===== RECORDS TO USE =====
(** The promise behind an ipc-ready listener is pending, only the listener
    resolves it, and the body of [whenIpcReady] waits on it; every port held
    by a promise, a microtask or a posted message has been allocated. *)
Record LInv (s : State) : Prop := {
  linv_jobs : forall k c, (k, c) ∈ microtasks s -> cont_ok s k;
  linv_reactions : forall p ks k,
    promises s !! p = Some (Pending ks) -> k ∈ ks ->
    is_spawned k = false /\ cont_ok s k;
  linv_waiters : forall k, k ∈ Barrier.waiters (whenSpawnedBarrier s) ->
    exists q, k = K_whenIpcReady_spawned q /\ _whenIpcReady s = Some q;
  linv_memo : forall q, _whenIpcReady s = Some q -> free s q;
  linv_whenReady : forall t, _whenReady s = Some t -> free s t;
  linv_spawned : forall q c,
    (K_whenIpcReady_spawned q, c) ∈ microtasks s -> _whenIpcReady s = Some q;
  linv_listening : forall ip, ip ∈ onceIpcReady s ->
    ip < length (promises s) /\
    exists q ks, _whenIpcReady s = Some q /\
      promises s !! ip = Some (Pending ks) /\ K_whenIpcReady_signalled q ∈ ks;
  linv_initDone : forall t, t ∈ onceInitDone s -> free s t;
  linv_ports : forall p c, promises s !! p = Some (Settled c) -> port_ok s c;
  linv_job_ports : forall k c, (k, c) ∈ microtasks s -> port_ok s c;
  linv_posted : forall nonce n, EPostMessage nonce n ∈ log s -> n < nextPort s;
  linv_channels : forall t n, (t, n) ∈ channels s -> free s t /\ n < nextPort s
}.

Record lext (s s' : State) : Prop := {
  lext_promises : length (promises s) <= length (promises s');
  lext_listening : forall ip, ip ∈ onceIpcReady s' ->
    ip ∈ onceIpcReady s \/ length (promises s) <= ip;
  lext_memo : forall q, _whenIpcReady s = Some q -> _whenIpcReady s' = Some q;
  lext_resolving : forall q, resolving s q -> resolving s' q;
  lext_log : ipcReady_observed s' -> ipcReady_observed s;
  lext_reactions : forall p ks k,
    promises s !! p = Some (Pending ks) -> k ∈ ks ->
    (exists ks', promises s' !! p = Some (Pending ks') /\ k ∈ ks') \/
    (exists c, (k, c) ∈ microtasks s');
  lext_jobs : forall j, j ∈ microtasks s -> j ∈ microtasks s';
  lext_nextPort : nextPort s <= nextPort s'
}.

Record lkeeps (s s' : State) : Prop := {
  lk_inv : LInv s';
  lk_ext : lext s s'
}.

(** Once the ipc-ready signal has been observed, the promise memoized by
    [whenIpcReady] is settled or about to be. *)
Record Ready (s : State) : Prop := {
  ready_inv : LInv s;
  ready_observed : ipcReady_observed s ->
    exists q, _whenIpcReady s = Some q /\ resolving s q
}.

(** ** Example states *)

(** The worker has been spawned and has sent both of its signals; one
    channel request has been served. *)
Definition demo_served : State :=
  run [E_createSharedProcessMessageChannel "nonce-1"; E_connect; E_spawn ∅;
       E_microtask; E_ipcReady; E_microtask; E_microtask; E_initDone;
       E_microtask; E_microtask; E_microtask; E_microtask;
       E_channelEstablished 1; E_microtask; E_microtask] demo_init.




(** The first call of [connect()] has been given its port, and the microtask
    queue has drained. *)
Definition demo_connected : State :=
  run [E_connect; E_spawn ∅; E_microtask; E_ipcReady; E_microtask; E_microtask;
       E_microtask; E_channelEstablished 0; E_microtask] demo_init.

(** * Properties *)

(** ** Runs *)

Lemma run_app evs1 evs2 s : run (evs1 ++ evs2) s = run evs2 (run evs1 s).
Proof. unfold run. apply foldl_app. Qed.

Lemma run_snoc evs ev s : run (evs ++ [ev]) s = step ev (run evs s).
Proof. by rewrite run_app. Qed.

Lemma reachable_init mid env sv : reachable (init mid env sv).
Proof. by exists mid, env, sv, []. Qed.

Lemma reachable_step ev s : reachable s -> reachable (step ev s).
Proof.
  intros (mid & env & sv & evs & ->).
  exists mid, env, sv, (evs ++ [ev]). by rewrite run_snoc.
Qed.

Lemma reachable_run evs s : reachable s -> reachable (run evs s).
Proof.
  revert s. induction evs as [|ev evs IH]; intros s Hs; [done|].
  apply IH. by apply reachable_step.
Qed.

(** Induction over the events that led to a state. *)
Lemma reachable_ind (P : State -> Prop) :
  (forall mid env sv, P (init mid env sv)) ->
  (forall ev s, reachable s -> P s -> P (step ev s)) ->
  forall s, reachable s -> P s.
Proof.
  intros Hinit Hstep s (mid & env & sv & evs & ->).
  induction evs as [|ev evs IH] using rev_ind; [apply Hinit|].
  rewrite run_snoc. apply Hstep; [|done].
  by exists mid, env, sv, evs.
Qed.

(** ** Shutdown before the window exists *)

(** C8.  When the window handle is undefined, [onWillShutdown] returns at
    once: it completes without an exception and the state it leaves is the
    state it found, so nothing was sent, no close was scheduled and no field
    changed. *)
Theorem C8_shutdown_without_window (s : State) :
  window s = None ->
  onWillShutdown s = (Ok tt, s) /\ step E_willShutdown s = s.
Proof.
  intros Hw. unfold step, exec, onWillShutdown, bind, gets.
  by rewrite Hw.
Qed.

Lemma C8_shutdown_without_window_witness :
  window demo_init = None /\
  (onWillShutdown demo_init = (Ok tt, demo_init) /\ step E_willShutdown demo_init = demo_init).
Proof. split; [reflexivity | apply (C8_shutdown_without_window demo_init); reflexivity]. Defined.

(** ** Rules for [wp] *)

Section WP.
Context {A B : Type}.
Implicit Types (m : M A) (k : A -> M B).

Lemma wp_ret (a : A) (Q : A -> State -> Prop) E s : Q a s -> wp (ret a) Q E s.
Proof. done. Qed.

Lemma wp_bind m k (Q : B -> State -> Prop) E s :
  wp m (fun a s' => wp (k a) Q E s') E s -> wp (bind m k) Q E s.
Proof. unfold wp, bind. destruct (m s) as [[a|e] s']; done. Qed.

Lemma wp_mono m (Q Q' : A -> State -> Prop) (E E' : State -> Prop) s :
  wp m Q E s ->
  (forall a s', Q a s' -> Q' a s') -> (forall s', E s' -> E' s') ->
  wp m Q' E' s.
Proof. unfold wp. destruct (m s) as [[a|e] s']; auto. Qed.

Lemma wp_gets (f : State -> A) (Q : A -> State -> Prop) E s :
  Q (f s) s -> wp (gets f) Q E s.
Proof. done. Qed.

Lemma wp_throw msg (Q : A -> State -> Prop) (E : State -> Prop) s :
  E s -> wp (throw msg) Q E s.
Proof. done. Qed.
=====
- TASK GOAL
Return exactly, and only, the lines above starting at the line that contains "induction evs as [|ev evs IH] using" and ending at the line that contains "Proof. unfold wp.".

- SOLUTION FOR THIS TASK
  induction evs as [|ev evs IH] using rev_ind; [apply Hinit|].
  rewrite run_snoc. apply Hstep; [|done].
  by exists mid, env, sv, evs.
Qed.

(** ** Shutdown before the window exists *)

(** C8.  When the window handle is undefined, [onWillShutdown] returns at
    once: it completes without an exception and the state it leaves is the
    state it found, so nothing was sent, no close was scheduled and no field
    changed. *)
Theorem C8_shutdown_without_window (s : State) :
  window s = None ->
  onWillShutdown s = (Ok tt, s) /\ step E_willShutdown s = s.
Proof.
  intros Hw. unfold step, exec, onWillShutdown, bind, gets.
  by rewrite Hw.
Qed.

Lemma C8_shutdown_without_window_witness :
  window demo_init = None /\
  (onWillShutdown demo_init = (Ok tt, demo_init) /\ step E_willShutdown demo_init = demo_init).
Proof. split; [reflexivity | apply (C8_shutdown_without_window demo_init); reflexivity]. Defined.

(** ** Rules for [wp] *)

Section WP.
Context {A B : Type}.
Implicit Types (m : M A) (k : A -> M B).

Lemma wp_ret (a : A) (Q : A -> State -> Prop) E s : Q a s -> wp (ret a) Q E s.
Proof. done. Qed.

Lemma wp_bind m k (Q : B -> State -> Prop) E s :
  wp m (fun a s' => wp (k a) Q E s') E s -> wp (bind m k) Q E s.
Proof. unfold wp, bind. destruct (m s) as [[a|e] s']; done. Qed.

Lemma wp_mono m (Q Q' : A -> State -> Prop) (E E' : State -> Prop) s :
  wp m Q E s ->
  (forall a s', Q a s' -> Q' a s') -> (forall s', E s' -> E' s') ->
  wp m Q' E' s.
Proof. unfold wp. destruct (m s) as [[a|e] s']; auto. Qed.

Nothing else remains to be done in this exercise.